*Working data*:
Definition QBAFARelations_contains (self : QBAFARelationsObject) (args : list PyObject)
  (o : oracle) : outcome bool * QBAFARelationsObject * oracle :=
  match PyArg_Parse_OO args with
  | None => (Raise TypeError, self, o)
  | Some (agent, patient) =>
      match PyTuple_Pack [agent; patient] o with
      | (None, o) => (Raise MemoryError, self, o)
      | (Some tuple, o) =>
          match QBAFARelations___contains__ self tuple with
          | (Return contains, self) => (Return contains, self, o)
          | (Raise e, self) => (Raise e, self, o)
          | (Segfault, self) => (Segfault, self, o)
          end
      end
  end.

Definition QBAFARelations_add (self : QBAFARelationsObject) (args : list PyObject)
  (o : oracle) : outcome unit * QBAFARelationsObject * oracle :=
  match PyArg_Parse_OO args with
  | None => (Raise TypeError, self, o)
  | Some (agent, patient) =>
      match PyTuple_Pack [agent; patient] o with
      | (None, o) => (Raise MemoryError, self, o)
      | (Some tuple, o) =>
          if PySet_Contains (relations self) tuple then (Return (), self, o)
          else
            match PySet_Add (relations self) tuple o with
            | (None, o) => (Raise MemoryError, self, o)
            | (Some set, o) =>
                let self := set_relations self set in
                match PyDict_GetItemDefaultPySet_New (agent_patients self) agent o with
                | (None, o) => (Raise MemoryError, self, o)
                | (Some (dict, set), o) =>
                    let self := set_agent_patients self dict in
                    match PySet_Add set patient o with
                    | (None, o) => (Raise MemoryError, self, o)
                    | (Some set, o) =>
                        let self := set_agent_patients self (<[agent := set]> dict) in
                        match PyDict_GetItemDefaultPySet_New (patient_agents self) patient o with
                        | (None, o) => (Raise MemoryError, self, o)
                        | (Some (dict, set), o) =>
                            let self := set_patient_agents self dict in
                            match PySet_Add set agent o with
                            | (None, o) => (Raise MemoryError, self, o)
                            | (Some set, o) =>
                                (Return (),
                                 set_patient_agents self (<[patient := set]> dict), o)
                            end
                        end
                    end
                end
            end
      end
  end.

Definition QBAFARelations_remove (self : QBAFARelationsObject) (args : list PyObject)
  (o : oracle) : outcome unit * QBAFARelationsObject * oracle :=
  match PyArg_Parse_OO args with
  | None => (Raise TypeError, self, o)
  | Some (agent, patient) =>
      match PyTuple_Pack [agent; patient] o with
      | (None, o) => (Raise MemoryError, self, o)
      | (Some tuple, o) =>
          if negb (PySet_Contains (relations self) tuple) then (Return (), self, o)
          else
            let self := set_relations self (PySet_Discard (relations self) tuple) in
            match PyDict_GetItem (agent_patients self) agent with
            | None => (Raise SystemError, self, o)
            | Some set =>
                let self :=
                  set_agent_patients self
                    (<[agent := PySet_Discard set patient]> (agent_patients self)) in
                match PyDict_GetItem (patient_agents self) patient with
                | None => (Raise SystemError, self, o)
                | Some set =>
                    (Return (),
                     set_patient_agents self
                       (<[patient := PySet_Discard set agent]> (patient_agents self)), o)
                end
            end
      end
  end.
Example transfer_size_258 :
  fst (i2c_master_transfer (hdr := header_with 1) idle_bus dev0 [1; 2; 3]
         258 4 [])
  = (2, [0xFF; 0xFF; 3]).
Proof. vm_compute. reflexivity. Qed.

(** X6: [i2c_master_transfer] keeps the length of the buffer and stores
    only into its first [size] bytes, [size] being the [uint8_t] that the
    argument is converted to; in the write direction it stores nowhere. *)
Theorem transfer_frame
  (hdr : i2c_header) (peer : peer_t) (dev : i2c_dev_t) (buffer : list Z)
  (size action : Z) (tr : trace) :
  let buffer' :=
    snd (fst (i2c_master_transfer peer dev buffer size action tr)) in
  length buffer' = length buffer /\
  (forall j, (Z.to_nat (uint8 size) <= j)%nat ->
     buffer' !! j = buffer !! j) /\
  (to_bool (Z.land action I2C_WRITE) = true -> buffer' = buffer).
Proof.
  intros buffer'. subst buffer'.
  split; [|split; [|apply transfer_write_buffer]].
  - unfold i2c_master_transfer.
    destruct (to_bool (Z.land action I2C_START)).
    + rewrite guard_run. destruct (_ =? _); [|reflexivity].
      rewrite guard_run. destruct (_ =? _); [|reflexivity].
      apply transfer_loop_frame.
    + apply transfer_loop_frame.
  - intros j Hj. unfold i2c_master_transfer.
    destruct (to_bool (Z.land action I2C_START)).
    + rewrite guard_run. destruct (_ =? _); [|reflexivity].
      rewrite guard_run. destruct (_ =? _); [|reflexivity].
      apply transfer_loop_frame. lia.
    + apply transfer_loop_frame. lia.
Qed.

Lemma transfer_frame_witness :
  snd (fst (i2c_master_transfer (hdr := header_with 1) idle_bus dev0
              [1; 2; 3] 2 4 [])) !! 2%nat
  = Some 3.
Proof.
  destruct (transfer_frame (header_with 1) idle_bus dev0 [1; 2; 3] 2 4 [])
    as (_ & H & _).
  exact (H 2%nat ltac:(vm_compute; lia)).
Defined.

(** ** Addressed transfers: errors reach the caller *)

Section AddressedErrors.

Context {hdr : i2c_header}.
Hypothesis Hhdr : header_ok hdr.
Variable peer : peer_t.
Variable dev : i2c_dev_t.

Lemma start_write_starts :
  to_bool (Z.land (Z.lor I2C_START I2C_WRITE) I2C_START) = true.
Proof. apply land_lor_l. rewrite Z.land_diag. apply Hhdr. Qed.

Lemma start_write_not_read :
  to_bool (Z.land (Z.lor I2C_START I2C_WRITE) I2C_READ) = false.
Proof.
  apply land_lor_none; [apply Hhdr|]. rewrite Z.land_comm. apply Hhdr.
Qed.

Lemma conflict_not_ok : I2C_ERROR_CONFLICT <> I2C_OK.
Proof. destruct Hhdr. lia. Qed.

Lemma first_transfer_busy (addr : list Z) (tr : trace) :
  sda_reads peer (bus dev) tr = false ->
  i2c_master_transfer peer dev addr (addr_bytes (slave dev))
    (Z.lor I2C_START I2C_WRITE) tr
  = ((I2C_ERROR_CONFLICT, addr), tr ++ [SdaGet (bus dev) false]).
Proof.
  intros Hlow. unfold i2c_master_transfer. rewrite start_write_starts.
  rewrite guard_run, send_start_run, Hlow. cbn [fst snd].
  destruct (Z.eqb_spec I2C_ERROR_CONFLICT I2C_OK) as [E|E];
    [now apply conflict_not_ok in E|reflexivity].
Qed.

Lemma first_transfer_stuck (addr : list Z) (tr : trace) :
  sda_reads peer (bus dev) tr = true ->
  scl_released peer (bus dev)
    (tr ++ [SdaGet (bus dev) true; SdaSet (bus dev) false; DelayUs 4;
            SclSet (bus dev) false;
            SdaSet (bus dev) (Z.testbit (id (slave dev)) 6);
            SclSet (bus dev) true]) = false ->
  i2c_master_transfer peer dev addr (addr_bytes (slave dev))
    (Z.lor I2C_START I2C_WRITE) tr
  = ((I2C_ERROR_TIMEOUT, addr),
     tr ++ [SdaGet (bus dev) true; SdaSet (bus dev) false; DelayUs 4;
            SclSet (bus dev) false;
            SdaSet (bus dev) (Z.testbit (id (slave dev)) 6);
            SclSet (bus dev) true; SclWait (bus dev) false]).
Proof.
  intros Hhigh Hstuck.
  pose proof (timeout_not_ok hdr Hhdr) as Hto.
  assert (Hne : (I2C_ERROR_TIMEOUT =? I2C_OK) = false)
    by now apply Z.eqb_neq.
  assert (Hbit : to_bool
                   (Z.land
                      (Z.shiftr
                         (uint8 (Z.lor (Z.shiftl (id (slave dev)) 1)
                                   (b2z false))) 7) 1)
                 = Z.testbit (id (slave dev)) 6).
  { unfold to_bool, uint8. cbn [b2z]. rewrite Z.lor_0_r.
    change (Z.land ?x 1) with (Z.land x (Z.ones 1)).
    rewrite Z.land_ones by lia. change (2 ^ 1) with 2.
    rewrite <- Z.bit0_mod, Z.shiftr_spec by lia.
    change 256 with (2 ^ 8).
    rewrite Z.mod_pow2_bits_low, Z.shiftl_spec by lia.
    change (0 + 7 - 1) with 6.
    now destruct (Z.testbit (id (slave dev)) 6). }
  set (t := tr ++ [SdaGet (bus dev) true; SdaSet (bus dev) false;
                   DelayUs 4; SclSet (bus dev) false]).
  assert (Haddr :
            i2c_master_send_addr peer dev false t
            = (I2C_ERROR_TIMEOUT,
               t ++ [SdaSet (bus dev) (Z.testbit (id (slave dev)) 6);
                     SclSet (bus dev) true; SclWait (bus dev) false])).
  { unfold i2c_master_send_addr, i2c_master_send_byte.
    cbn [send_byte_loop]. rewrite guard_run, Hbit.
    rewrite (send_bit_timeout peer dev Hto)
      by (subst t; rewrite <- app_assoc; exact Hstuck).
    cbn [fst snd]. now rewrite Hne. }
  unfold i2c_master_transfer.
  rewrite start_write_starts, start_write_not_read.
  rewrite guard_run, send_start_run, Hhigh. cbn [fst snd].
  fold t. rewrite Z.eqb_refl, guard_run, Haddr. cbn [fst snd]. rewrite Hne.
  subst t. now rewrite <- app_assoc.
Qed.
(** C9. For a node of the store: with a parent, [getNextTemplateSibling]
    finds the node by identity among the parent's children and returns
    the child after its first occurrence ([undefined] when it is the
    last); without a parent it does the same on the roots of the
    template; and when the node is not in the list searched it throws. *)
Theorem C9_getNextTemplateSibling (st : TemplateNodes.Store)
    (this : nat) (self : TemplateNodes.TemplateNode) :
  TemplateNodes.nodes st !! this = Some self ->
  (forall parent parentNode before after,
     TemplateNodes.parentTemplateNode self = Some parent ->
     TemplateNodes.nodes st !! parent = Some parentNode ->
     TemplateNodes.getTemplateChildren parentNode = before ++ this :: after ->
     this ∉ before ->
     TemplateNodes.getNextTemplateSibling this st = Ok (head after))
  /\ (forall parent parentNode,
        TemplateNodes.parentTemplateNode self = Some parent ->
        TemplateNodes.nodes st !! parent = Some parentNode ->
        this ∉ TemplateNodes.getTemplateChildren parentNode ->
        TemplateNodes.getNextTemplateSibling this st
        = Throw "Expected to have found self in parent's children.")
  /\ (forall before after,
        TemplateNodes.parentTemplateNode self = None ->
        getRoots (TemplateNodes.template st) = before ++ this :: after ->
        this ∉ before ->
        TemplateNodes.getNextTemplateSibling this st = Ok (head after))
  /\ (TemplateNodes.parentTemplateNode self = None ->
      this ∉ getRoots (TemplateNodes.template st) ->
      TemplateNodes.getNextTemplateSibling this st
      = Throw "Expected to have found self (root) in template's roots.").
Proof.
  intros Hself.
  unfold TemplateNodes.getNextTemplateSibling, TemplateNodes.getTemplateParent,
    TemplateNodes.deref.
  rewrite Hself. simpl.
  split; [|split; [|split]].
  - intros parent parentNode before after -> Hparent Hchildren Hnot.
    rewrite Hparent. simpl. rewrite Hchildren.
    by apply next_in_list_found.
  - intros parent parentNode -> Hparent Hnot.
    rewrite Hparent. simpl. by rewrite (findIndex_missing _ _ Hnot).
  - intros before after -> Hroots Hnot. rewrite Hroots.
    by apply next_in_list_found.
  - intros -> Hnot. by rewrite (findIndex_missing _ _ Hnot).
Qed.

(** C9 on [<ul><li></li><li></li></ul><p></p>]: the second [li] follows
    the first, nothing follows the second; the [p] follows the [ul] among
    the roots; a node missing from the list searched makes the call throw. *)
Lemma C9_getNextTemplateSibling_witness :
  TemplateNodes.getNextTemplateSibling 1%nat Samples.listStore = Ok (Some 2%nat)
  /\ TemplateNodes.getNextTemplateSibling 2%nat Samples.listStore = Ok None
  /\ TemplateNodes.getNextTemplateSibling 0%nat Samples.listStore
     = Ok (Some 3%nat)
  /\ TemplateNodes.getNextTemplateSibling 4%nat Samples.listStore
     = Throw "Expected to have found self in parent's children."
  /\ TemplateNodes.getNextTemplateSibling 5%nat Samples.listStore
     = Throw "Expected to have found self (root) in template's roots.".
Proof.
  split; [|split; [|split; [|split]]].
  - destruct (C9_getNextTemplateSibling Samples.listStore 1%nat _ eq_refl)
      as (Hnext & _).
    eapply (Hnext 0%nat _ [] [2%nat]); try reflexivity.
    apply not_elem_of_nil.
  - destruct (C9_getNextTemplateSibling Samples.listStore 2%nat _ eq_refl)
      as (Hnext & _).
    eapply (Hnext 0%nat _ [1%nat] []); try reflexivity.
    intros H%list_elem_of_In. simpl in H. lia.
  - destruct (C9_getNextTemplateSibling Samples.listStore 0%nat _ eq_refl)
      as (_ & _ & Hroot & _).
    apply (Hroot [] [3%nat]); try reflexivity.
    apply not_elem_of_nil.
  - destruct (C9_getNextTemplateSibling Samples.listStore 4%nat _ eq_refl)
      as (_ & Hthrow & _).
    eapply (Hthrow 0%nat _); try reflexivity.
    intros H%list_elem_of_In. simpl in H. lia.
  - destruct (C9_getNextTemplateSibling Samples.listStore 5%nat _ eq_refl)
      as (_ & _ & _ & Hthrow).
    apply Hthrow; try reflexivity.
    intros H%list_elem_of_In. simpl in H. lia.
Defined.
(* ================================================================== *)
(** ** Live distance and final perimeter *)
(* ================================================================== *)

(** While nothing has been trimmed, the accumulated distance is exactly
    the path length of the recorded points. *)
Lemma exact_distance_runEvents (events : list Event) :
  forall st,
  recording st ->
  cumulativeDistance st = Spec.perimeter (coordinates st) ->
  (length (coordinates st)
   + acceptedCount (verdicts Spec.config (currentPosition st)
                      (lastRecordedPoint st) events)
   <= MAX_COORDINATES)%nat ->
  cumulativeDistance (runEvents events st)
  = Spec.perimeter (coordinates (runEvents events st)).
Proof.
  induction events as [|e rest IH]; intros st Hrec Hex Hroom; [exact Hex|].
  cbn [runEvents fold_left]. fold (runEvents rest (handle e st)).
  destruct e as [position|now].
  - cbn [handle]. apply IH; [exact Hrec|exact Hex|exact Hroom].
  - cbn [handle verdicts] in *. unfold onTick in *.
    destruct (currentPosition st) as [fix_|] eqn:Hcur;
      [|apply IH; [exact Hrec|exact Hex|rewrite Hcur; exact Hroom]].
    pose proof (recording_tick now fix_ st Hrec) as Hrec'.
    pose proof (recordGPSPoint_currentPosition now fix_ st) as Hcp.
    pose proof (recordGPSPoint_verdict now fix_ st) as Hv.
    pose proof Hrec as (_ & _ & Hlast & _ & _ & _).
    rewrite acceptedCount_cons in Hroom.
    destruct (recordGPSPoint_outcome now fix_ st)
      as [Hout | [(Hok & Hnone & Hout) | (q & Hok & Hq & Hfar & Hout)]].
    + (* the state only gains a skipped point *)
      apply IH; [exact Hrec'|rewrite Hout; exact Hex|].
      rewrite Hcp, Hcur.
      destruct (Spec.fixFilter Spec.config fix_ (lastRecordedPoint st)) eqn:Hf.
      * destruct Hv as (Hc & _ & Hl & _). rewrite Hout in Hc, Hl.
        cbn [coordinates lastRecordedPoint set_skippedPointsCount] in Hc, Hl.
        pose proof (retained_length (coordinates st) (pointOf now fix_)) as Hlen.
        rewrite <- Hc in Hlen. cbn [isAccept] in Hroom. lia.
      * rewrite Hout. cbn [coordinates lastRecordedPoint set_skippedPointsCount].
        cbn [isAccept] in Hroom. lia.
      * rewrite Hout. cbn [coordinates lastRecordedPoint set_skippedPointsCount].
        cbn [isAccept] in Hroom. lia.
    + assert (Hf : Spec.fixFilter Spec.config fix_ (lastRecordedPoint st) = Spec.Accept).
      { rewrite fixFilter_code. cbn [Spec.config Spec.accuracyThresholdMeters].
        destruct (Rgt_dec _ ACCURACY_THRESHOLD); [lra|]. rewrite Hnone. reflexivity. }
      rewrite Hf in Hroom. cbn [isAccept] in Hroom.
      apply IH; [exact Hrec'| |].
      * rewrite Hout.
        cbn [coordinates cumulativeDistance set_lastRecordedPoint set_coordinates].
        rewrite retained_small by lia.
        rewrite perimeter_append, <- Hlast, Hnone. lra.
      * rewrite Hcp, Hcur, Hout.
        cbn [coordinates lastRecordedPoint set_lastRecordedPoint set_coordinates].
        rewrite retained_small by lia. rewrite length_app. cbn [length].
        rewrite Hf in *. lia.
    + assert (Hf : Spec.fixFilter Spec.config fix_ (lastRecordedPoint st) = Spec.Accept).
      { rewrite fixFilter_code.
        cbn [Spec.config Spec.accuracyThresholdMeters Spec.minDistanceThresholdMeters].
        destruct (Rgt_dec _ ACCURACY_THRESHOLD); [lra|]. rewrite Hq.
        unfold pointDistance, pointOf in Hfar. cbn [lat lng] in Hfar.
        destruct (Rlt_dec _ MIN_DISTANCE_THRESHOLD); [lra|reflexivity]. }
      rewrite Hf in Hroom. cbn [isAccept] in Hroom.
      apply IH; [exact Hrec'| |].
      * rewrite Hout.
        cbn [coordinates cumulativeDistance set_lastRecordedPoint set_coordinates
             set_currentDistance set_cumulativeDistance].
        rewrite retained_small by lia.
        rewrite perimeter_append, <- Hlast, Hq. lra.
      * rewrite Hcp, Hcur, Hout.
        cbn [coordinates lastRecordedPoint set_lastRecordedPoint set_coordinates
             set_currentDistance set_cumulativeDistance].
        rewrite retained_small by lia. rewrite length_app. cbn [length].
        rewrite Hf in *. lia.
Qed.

*Exercise directions*: If a line above contains the word "assert", it counts; state how many lines count, and nothing more.

*Written answer*: 5